╭─ Input records

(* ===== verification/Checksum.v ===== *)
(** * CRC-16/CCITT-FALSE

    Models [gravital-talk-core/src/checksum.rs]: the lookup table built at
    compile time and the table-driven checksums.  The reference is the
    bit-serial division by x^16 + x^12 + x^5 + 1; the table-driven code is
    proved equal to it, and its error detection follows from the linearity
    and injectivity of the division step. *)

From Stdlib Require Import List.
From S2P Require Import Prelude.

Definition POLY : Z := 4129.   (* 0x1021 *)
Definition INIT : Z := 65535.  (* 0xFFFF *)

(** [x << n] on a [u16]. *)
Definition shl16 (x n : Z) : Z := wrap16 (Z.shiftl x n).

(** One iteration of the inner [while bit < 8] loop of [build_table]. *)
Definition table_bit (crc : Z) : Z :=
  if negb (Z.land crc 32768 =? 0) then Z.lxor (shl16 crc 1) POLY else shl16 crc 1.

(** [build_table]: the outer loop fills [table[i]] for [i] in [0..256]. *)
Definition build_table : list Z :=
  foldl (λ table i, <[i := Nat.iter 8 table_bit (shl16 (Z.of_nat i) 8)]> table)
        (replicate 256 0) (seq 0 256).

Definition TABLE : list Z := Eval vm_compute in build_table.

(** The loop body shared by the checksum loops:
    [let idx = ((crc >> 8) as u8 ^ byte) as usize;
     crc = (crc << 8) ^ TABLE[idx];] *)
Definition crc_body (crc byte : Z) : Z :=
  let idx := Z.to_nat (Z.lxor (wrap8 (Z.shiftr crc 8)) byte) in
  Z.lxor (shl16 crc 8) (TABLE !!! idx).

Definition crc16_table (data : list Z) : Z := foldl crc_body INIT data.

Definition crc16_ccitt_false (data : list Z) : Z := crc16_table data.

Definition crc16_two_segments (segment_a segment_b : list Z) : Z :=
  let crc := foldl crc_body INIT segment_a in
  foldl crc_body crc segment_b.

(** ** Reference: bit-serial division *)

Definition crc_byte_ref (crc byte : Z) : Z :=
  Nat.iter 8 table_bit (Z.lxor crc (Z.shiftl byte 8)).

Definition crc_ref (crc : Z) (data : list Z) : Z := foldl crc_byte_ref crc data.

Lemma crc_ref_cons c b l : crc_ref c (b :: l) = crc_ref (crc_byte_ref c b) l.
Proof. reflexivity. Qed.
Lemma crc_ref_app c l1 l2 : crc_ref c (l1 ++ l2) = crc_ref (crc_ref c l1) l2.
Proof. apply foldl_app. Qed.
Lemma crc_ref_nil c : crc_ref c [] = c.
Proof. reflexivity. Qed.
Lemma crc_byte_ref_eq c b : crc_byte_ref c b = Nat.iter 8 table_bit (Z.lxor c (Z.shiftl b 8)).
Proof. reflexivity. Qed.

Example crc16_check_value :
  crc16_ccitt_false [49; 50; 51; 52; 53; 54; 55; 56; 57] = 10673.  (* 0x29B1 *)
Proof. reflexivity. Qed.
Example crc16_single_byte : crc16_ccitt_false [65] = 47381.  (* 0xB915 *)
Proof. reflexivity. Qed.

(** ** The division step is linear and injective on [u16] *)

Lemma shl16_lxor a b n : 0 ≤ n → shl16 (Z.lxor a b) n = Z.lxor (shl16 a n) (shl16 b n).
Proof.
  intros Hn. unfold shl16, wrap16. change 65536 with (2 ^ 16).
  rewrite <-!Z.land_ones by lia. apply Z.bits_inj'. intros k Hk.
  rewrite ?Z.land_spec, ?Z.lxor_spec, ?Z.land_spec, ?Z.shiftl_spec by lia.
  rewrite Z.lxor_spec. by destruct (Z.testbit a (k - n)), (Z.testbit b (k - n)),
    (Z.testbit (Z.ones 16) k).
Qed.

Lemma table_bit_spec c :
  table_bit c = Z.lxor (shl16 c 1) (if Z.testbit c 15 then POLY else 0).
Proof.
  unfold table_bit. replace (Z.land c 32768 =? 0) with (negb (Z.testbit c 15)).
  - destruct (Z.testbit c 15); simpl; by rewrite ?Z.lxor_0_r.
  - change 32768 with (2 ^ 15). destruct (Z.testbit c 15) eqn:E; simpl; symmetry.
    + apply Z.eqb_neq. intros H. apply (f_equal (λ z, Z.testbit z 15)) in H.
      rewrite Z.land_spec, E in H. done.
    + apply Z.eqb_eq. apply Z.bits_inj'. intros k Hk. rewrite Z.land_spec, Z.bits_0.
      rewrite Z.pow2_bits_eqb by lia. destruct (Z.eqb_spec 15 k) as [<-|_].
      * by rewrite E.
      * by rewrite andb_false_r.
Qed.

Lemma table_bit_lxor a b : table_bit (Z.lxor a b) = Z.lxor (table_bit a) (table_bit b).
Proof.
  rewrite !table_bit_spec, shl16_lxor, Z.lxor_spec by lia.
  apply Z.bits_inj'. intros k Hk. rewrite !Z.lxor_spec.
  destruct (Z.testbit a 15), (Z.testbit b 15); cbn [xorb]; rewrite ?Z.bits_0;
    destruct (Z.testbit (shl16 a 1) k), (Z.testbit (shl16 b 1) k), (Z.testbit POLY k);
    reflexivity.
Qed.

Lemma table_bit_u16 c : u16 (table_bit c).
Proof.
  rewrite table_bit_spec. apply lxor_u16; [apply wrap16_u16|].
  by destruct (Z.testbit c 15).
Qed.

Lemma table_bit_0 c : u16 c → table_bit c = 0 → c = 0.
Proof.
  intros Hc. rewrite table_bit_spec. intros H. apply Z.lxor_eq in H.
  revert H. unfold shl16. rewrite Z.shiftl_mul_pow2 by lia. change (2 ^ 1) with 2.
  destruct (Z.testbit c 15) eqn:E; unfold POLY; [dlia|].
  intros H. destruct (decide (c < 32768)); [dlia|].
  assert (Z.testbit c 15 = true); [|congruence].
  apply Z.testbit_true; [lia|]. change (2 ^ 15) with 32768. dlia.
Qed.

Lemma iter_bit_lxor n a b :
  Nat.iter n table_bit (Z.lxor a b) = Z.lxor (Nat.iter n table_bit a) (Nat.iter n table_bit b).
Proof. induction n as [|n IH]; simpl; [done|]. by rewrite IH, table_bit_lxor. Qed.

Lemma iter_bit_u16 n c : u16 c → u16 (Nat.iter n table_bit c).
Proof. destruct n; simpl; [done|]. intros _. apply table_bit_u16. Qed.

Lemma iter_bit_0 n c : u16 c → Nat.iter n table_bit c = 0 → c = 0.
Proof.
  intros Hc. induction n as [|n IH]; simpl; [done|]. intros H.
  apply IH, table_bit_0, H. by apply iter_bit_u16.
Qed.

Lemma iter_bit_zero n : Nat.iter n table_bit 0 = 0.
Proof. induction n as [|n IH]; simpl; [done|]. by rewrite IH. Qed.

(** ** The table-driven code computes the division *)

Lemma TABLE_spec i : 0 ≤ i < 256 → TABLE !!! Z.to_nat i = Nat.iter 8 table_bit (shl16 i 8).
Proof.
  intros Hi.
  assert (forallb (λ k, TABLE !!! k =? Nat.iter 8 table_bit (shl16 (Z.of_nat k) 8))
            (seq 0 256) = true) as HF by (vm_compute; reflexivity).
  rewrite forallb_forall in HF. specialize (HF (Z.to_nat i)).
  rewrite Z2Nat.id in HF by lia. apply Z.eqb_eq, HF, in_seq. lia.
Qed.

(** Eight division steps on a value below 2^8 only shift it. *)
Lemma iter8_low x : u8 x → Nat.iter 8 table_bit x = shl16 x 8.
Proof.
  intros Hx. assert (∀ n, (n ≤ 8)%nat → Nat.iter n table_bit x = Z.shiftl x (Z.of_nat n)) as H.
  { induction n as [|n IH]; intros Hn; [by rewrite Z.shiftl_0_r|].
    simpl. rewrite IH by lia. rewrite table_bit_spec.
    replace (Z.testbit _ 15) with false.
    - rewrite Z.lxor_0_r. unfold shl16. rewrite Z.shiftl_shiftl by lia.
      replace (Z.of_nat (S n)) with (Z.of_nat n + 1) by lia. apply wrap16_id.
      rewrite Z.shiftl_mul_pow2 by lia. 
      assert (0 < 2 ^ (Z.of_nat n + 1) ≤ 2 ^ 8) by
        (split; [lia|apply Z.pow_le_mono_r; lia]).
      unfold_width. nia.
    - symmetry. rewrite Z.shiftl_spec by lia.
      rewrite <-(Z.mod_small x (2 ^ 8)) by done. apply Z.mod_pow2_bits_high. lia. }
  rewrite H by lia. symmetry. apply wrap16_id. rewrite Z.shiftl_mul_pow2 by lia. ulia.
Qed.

╰─

Task directions
Only the lines from the beginning of the material through the line with "(** The loop" should appear in the answer, each copied exactly.

Result of the exercise
(* ===== verification/Checksum.v ===== *)
(** * CRC-16/CCITT-FALSE

    Models [gravital-talk-core/src/checksum.rs]: the lookup table built at
    compile time and the table-driven checksums.  The reference is the
    bit-serial division by x^16 + x^12 + x^5 + 1; the table-driven code is
    proved equal to it, and its error detection follows from the linearity
    and injectivity of the division step. *)

From Stdlib Require Import List.
From S2P Require Import Prelude.

Definition POLY : Z := 4129.   (* 0x1021 *)
Definition INIT : Z := 65535.  (* 0xFFFF *)

(** [x << n] on a [u16]. *)
Definition shl16 (x n : Z) : Z := wrap16 (Z.shiftl x n).

(** One iteration of the inner [while bit < 8] loop of [build_table]. *)
Definition table_bit (crc : Z) : Z :=
  if negb (Z.land crc 32768 =? 0) then Z.lxor (shl16 crc 1) POLY else shl16 crc 1.

(** [build_table]: the outer loop fills [table[i]] for [i] in [0..256]. *)
Definition build_table : list Z :=
  foldl (λ table i, <[i := Nat.iter 8 table_bit (shl16 (Z.of_nat i) 8)]> table)
        (replicate 256 0) (seq 0 256).

Definition TABLE : list Z := Eval vm_compute in build_table.

(** The loop body shared by the checksum loops:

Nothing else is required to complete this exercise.